*** RECORDS FOR THIS EXERCISE ***

(* ===== verification/ComboCid.v ===== *)
(** * Combo command ids

    [src/postgresql/src/backend/utils/time/combocid.c]: a tuple header has one field
    for the inserting and the deleting command.  When one transaction does both,
    the field holds a combo command id, an index into a table of pairs private to the
    transaction.  The table is a growing array with a hash table over it; its
    state can be copied to parallel workers.

    Every memory request may fail; the error leaves the function where it is
    raised, and the state at that point remains. *)
From S2P Require Import Prelude TransactionId ItemPtr HeapTuple Snapshot Visibility VisibilitySpec.
Local Open Scope Z_scope.

(** ** State *)

Record ComboCidKeyData := { cmin : CommandId; cmax : CommandId }.

#[export] Instance ComboCidKeyData_eq_dec : EqDecision ComboCidKeyData.
Proof. solve_decision. Defined.
#[export] Instance ComboCidKeyData_countable : Countable ComboCidKeyData.
Proof.
  apply (inj_countable' (fun k => (cmin k, cmax k)) (fun p => {| cmin := p.1; cmax := p.2 |})). by intros [].
Defined.

Definition sizeof_key : Z := 8.
Definition CCID_ARRAY_SIZE : nat := 100.
Definition MaxAllocSize : Z := 0x3fffffff.

(** An array element that was not written yet is [None]; the array is empty for a null pointer. *)
Record combo_state := {
  comboHash : option (gmap ComboCidKeyData CommandId);
  comboCids : list (option ComboCidKeyData);
  usedComboCids : nat;
  sizeComboCids : nat
}.

Inductive combo_error :=
| OutOfMemory
| InvalidAllocSize
| NotEnoughSpace
| UnexpectedCommandId.

(** Which memory requests of one call succeed. *)
Record memory := {
  palloc_ok : nat -> bool;
  hash_create_ok : bool;
  hash_enter_ok : bool
}.

Definition Combo (A : Type) : Type := combo_state -> combo_state * (combo_error + A).
Definition cret {A} (a : A) : Combo A := fun st => (st, inr a).
Definition cthrow {A} (e : combo_error) : Combo A := fun st => (st, inl e).
Definition cbind {A B} (c : Combo A) (k : A -> Combo B) : Combo B :=
  fun st => match c st with
            | (st', inl e) => (st', inl e)
            | (st', inr a) => k a st'
            end.
Definition cget : Combo combo_state := fun st => (st, inr st).
Definition cput (st : combo_state) : Combo unit := fun _ => (st, inr tt).

Declare Scope combo_scope.
Delimit Scope combo_scope with combo.
Notation "'let!' x := c 'in' k" := (cbind c (fun x => k))
  (at level 10, x name, c at level 100, k at level 200, right associativity) : combo_scope.
Notation "c ;! k" := (cbind c (fun _ => k)) (at level 100, right associativity) : combo_scope.
Local Open Scope combo_scope.

(** ** Operations *)

Definition AtEOXact_ComboCid : combo_state :=
  {| comboHash := None; comboCids := []; usedComboCids := 0; sizeComboCids := 0 |}.

(** [MemoryContextAlloc] or [repalloc] of an array of [n] pairs. *)
Definition alloc_array (mem : memory) (n : nat) : Combo unit :=
  if MaxAllocSize <? sizeof_key * Z.of_nat n then cthrow InvalidAllocSize
  else if palloc_ok mem n then cret tt else cthrow OutOfMemory.

(** Create the hash table and array the first time. *)
Definition create_combo_tables (mem : memory) : Combo unit :=
  let! st := cget in
  match comboHash st with
  | Some _ => cret tt
  | None =>
      alloc_array mem CCID_ARRAY_SIZE ;!
      cput {| comboHash := None; comboCids := replicate CCID_ARRAY_SIZE None; usedComboCids := 0;
              sizeComboCids := CCID_ARRAY_SIZE |} ;!
      if hash_create_ok mem then
        cput {| comboHash := Some ∅; comboCids := replicate CCID_ARRAY_SIZE None; usedComboCids := 0;
                sizeComboCids := CCID_ARRAY_SIZE |}
      else cthrow OutOfMemory
  end.

(** Grow the array if there is not at least one free slot. *)
Definition grow_combo_array (mem : memory) : Combo unit :=
  let! st := cget in
  if (sizeComboCids st <=? usedComboCids st)%nat then
    let newsize := (sizeComboCids st * 2)%nat in
    alloc_array mem newsize ;!
    cput {| comboHash := comboHash st;
            comboCids := comboCids st ++ replicate (newsize - sizeComboCids st) None;
            usedComboCids := usedComboCids st; sizeComboCids := newsize |}
  else cret tt.

Definition GetComboCommandId (mem : memory) (c1 c2 : CommandId) : Combo CommandId :=
  create_combo_tables mem ;!
  grow_combo_array mem ;!
  let! st := cget in
  let key := {| cmin := c1; cmax := c2 |} in
  let hash := default ∅ (comboHash st) in
  match hash !! key with
  | Some combocid => cret combocid
  | None =>
      if hash_enter_ok mem then
        let combocid := Z.of_nat (usedComboCids st) in
        cput {| comboHash := Some (<[key := combocid]> hash);
                comboCids := <[usedComboCids st := Some key]> (comboCids st);
                usedComboCids := S (usedComboCids st); sizeComboCids := sizeComboCids st |} ;!
        cret combocid
      else cthrow OutOfMemory
  end.

Definition combo_at (st : combo_state) (combocid : CommandId) : option ComboCidKeyData :=
  mjoin (comboCids st !! Z.to_nat combocid).
Definition GetRealCmin (st : combo_state) (combocid : CommandId) : option CommandId :=
  cmin <$> combo_at st combocid.
Definition GetRealCmax (st : combo_state) (combocid : CommandId) : option CommandId :=
  cmax <$> combo_at st combocid.

(** The value to store into [t_cid], and whether it is a combo id; [current] is
    [TransactionIdIsCurrentTransactionId] and [get_cmin] is [HeapTupleHeaderGetCmin]. *)
Definition HeapTupleHeaderAdjustCmax (mem : memory) (current : TransactionId -> bool)
  (get_cmin : HeapTupleHeaderData -> CommandId) (tup : HeapTupleHeaderData) (c2 : CommandId) :
  Combo (CommandId * bool) :=
  if negb (HeapTupleHeaderXminCommitted tup) && current (HeapTupleHeaderGetRawXmin tup) then
    let! c := GetComboCommandId mem (get_cmin tup) c2 in cret (c, true)
  else cret (c2, false).

(** ** Copying the state to a parallel worker *)

(** A 32-bit value in little-endian bytes. *)
Definition bytes4 (x : Z) : list Z := [x mod 256; x / 256 mod 256; x / 65536 mod 256; x / 16777216 mod 256].
Definition of_bytes4 (b : list Z) : Z :=
  match b with
  | [b0; b1; b2; b3] => b0 + 256 * b1 + 65536 * b2 + 16777216 * b3
  | _ => 0
  end.

Definition key_bytes (k : ComboCidKeyData) : list Z := bytes4 (cmin k) ++ bytes4 (cmax k).

Definition EstimateComboCIDStateSpace (st : combo_state) : Z := 4 + sizeof_key * Z.of_nat (usedComboCids st).

(** The bytes written at [start_address]; an unwritten pair, which the code never
    reaches, would copy indeterminate bytes. *)
Definition SerializeComboCIDState (maxsize start_address : Z) (st : combo_state) : combo_error + list Z :=
  let endptr := u64 (start_address + 4 + sizeof_key * Z.of_nat (usedComboCids st)) in
  if (endptr <? start_address) || (endptr >? u64 (start_address + maxsize)) then inl NotEnoughSpace
  else inr (bytes4 (Z.of_nat (usedComboCids st)) ++
            concat (map (fun k => key_bytes (default {| cmin := 0; cmax := 0 |} k))
                        (take (usedComboCids st) (comboCids st)))).

Definition read4 (mem : list Z) (off : nat) : Z := of_bytes4 (take 4 (drop off mem)).

(** The loop of [RestoreComboCIDState] from element [i], with [n] to go. *)
Fixpoint restore_loop (mem : memory) (bytes : list Z) (i n : nat) : Combo unit :=
  match n with
  | O => cret tt
  | S n' =>
      let! cid := GetComboCommandId mem (read4 bytes (4 + 8 * i)) (read4 bytes (4 + 8 * i + 4)) in
      if cid =? Z.of_nat i then restore_loop mem bytes (S i) n' else cthrow UnexpectedCommandId
  end.

Definition RestoreComboCIDState (mem : memory) (bytes : list Z) : Combo unit :=
  restore_loop mem bytes 0 (Z.to_nat (s32 (read4 bytes 0))).

(** ** The table as a list of pairs *)

(** [st] represents the list [l] of the pairs allocated so far; the array has one of the
    sizes the doubling goes through, all of which can be allocated. *)
Record combo_rep (st : combo_state) (l : list ComboCidKeyData) : Prop := {
  rep_used : usedComboCids st = length l;
  rep_len : length (comboCids st) = sizeComboCids st;
  rep_fits : (length l <= sizeComboCids st)%nat;
  rep_cells : take (length l) (comboCids st) = Some <$> l;
  rep_nodup : NoDup l;
  rep_alloc : sizeof_key * Z.of_nat (sizeComboCids st) <= MaxAllocSize;
  rep_hash : match comboHash st with
             | None => l = []
             | Some h =>
                 (forall k c, h !! k = Some c <-> exists i, c = Z.of_nat i /\ l !! i = Some k) /\
                 exists n, sizeComboCids st = (CCID_ARRAY_SIZE * 2 ^ n)%nat
             end
}.

(** What a call does to the list: nothing, or one new pair at the end. *)
Definition interned (k : ComboCidKeyData) (l l' : list ComboCidKeyData) : Prop :=
  l' = l \/ ((k ∉ l) /\ l' = l ++ [k]).

Definition cwp {A} (c : Combo A) (Q : combo_state -> combo_error + A -> Prop) (st : combo_state) : Prop :=
  let (st', r) := c st in Q st' r.

Lemma cwp_bind {A B} (c : Combo A) (k : A -> Combo B) Q st :
  cwp c (fun st' r => match r with inl e => Q st' (inl e) | inr a => cwp (k a) Q st' end) st ->
  cwp (cbind c k) Q st.
Proof. unfold cwp, cbind. by destruct (c st) as [st' [e|a]]. Qed.

Lemma cwp_mono {A} (c : Combo A) (Q Q' : combo_state -> combo_error + A -> Prop) st :
  cwp c Q st -> (forall st' r, Q st' r -> Q' st' r) -> cwp c Q' st.
Proof. unfold cwp. destruct (c st). auto. Qed.

Lemma rep_empty : combo_rep AtEOXact_ComboCid [].
Proof. split; simpl; try done. constructor. Qed.

(** Every request is granted, and one more pair fits into an array that can be allocated. *)
Definition enough_memory (mem : memory) : Prop :=
  (forall n, palloc_ok mem n = true) /\ hash_create_ok mem = true /\ hash_enter_ok mem = true.
Definition table_fits (n : nat) : Prop :=
  exists m, (n < CCID_ARRAY_SIZE * 2 ^ m)%nat /\ sizeof_key * Z.of_nat (CCID_ARRAY_SIZE * 2 ^ m) <= MaxAllocSize.

Lemma alloc_array_spec mem n st :
  cwp (alloc_array mem n)
    (fun st' r => st' = st /\ (r = inr tt -> sizeof_key * Z.of_nat n <= MaxAllocSize) /\
       (enough_memory mem -> sizeof_key * Z.of_nat n <= MaxAllocSize -> r = inr tt)) st.
Proof.
  unfold alloc_array, cwp. destruct (Z.ltb_spec MaxAllocSize (sizeof_key * Z.of_nat n)).
  - split; [done|]. split; [done|lia].
  - destruct (palloc_ok mem n) eqn:E; [done|]. split; [done|]. split; [done|].
    intros [Hp _]. by rewrite Hp in E.
Qed.

Lemma create_spec mem l st :
  combo_rep st l ->
  cwp (create_combo_tables mem)
    (fun st' r => combo_rep st' l /\ (r = inr tt -> comboHash st' <> None) /\
       (enough_memory mem -> r = inr tt)) st.
Proof.
  intros H. unfold create_combo_tables. apply cwp_bind. unfold cwp at 1, cget.
  destruct (comboHash st) eqn:Eh; [by split; [|rewrite Eh]|].
  pose proof (rep_hash _ _ H) as Hl. rewrite Eh in Hl. subst l.
  apply cwp_bind. eapply cwp_mono; [apply alloc_array_spec|]. intros st1 [e|[]] (-> & Ha & Hok).
  { split; [done|]. split; [done|]. intros Hm. by specialize (Hok Hm ltac:(done)). }
  unfold cwp, cbind, cput, cret, cthrow.
  destruct (hash_create_ok mem) eqn:Ec; (split; [|split; [done|try done; intros (_ & ? & _); congruence]]);
    split; simpl; try done; try lia; try constructor.
  - intros k c. rewrite lookup_empty. split; [done|]. intros (i & _ & Hi). by rewrite lookup_nil in Hi.
  - by exists O.
Qed.

Lemma double_fits n m x :
  (x < CCID_ARRAY_SIZE * 2 ^ m)%nat -> (CCID_ARRAY_SIZE * 2 ^ n <= x)%nat ->
  (CCID_ARRAY_SIZE * 2 ^ n * 2 <= CCID_ARRAY_SIZE * 2 ^ m)%nat.
Proof.
  unfold CCID_ARRAY_SIZE. intros Hm Hn. assert (n < m)%nat by (apply (Nat.pow_lt_mono_r_iff 2); lia).
  pose proof (Nat.pow_le_mono_r 2 (S n) m). simpl in *. lia.
Qed.

Lemma grow_spec mem l st :
  combo_rep st l -> comboHash st <> None ->
  cwp (grow_combo_array mem)
    (fun st' r => combo_rep st' l /\
       (r = inr tt -> comboHash st' <> None /\ (length l < sizeComboCids st')%nat) /\
       (enough_memory mem -> table_fits (length l) -> r = inr tt)) st.
Proof.
  intros H Hh. unfold grow_combo_array. apply cwp_bind. unfold cwp at 1, cget. rewrite (rep_used _ _ H).
  destruct (Nat.leb_spec (sizeComboCids st) (length l)); [|done].
  pose proof (rep_fits _ _ H). pose proof (rep_len _ _ H). pose proof (rep_hash _ _ H) as Hr.
  destruct (comboHash st) as [h|] eqn:Eh; [|done]. destruct Hr as [Hr [n Hn]].
  apply cwp_bind. eapply cwp_mono; [apply alloc_array_spec|]. intros st1 [e|[]] (-> & Ha & Hok).
  { split; [done|]. split; [done|]. intros Hm (m & Hm1 & Hm2). specialize (Hok Hm).
    apply (double_fits n m) in Hm1; [|lia]. rewrite <- Hn in Hm1.
    unfold sizeof_key in *. by specialize (Hok ltac:(lia)). }
  assert (0 < sizeComboCids st)%nat by (rewrite Hn; unfold CCID_ARRAY_SIZE; pose proof (Nat.pow_nonzero 2 n); lia).
  unfold cwp, cput. split; [|split; [intros _; split; [done|simpl; lia]|done]]. split; simpl.
  - done.
  - rewrite length_app, length_replicate. lia.
  - lia.
  - rewrite take_app_le by lia. apply H.
  - apply H.
  - by apply Ha.
  - split; [done|]. exists (S n). rewrite Hn. simpl. lia.
Qed.

Lemma enter_spec l k st h :
  combo_rep st l -> comboHash st = Some h -> h !! k = None -> (length l < sizeComboCids st)%nat ->
  (k ∉ l) /\
  combo_rep {| comboHash := Some (<[k := Z.of_nat (length l)]> h);
               comboCids := <[length l := Some k]> (comboCids st);
               usedComboCids := S (length l); sizeComboCids := sizeComboCids st |} (l ++ [k]).
Proof.
  intros H Eh Hk Hlt. pose proof (rep_hash _ _ H) as Hr. rewrite Eh in Hr. destruct Hr as [Hr Hn].
  assert (Hnew : k ∉ l).
  { intros [i Hi]%list_elem_of_lookup. destruct (Hr k (Z.of_nat i)) as [_ Hr'].
    rewrite Hr' in Hk by eauto. done. }
  split; [done|]. split; simpl.
  - rewrite length_app. simpl. lia.
  - rewrite length_insert. apply H.
  - rewrite length_app. simpl. lia.
  - rewrite length_app, fmap_app. simpl. rewrite Nat.add_comm. simpl.
    rewrite (take_S_r _ _ (Some k)) by (apply list_lookup_insert_eq; rewrite (rep_len _ _ H); done).
    f_equal. rewrite take_insert_ge by lia. apply H.
  - apply list.NoDup_app. split; [apply H|]. split; [|apply NoDup_singleton]. intros x Hx ->%list_elem_of_singleton. done.
  - apply H.
  - split; [|done]. intros k' c. destruct (decide (k = k')) as [<-|Hne].
    + rewrite lookup_insert_eq. split.
      * intros [= <-]. exists (length l). split; [done|]. by rewrite lookup_app_r, Nat.sub_diag by lia.
      * intros (i & -> & Hi). do 2 f_equal. apply lookup_app_Some in Hi as [Hi|[Hge Hi]].
        -- by apply list_elem_of_lookup_2 in Hi.
        -- apply list_lookup_singleton_Some in Hi as [Hi _]. lia.
    + rewrite lookup_insert_ne, Hr by done. split; intros (i & -> & Hi); exists i; (split; [done|]).
      * by apply lookup_app_l_Some.
      * apply lookup_app_Some in Hi as [Hi|[_ Hi]]; [done|].
        by apply list_lookup_singleton_Some in Hi as [_ Hi].
Qed.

***

● **WHAT THE TASK REQUIRES**:
If a line in the records holds the word "Instance", count it, then give only the total.

● **RESPONSE TO THE TASK**:
2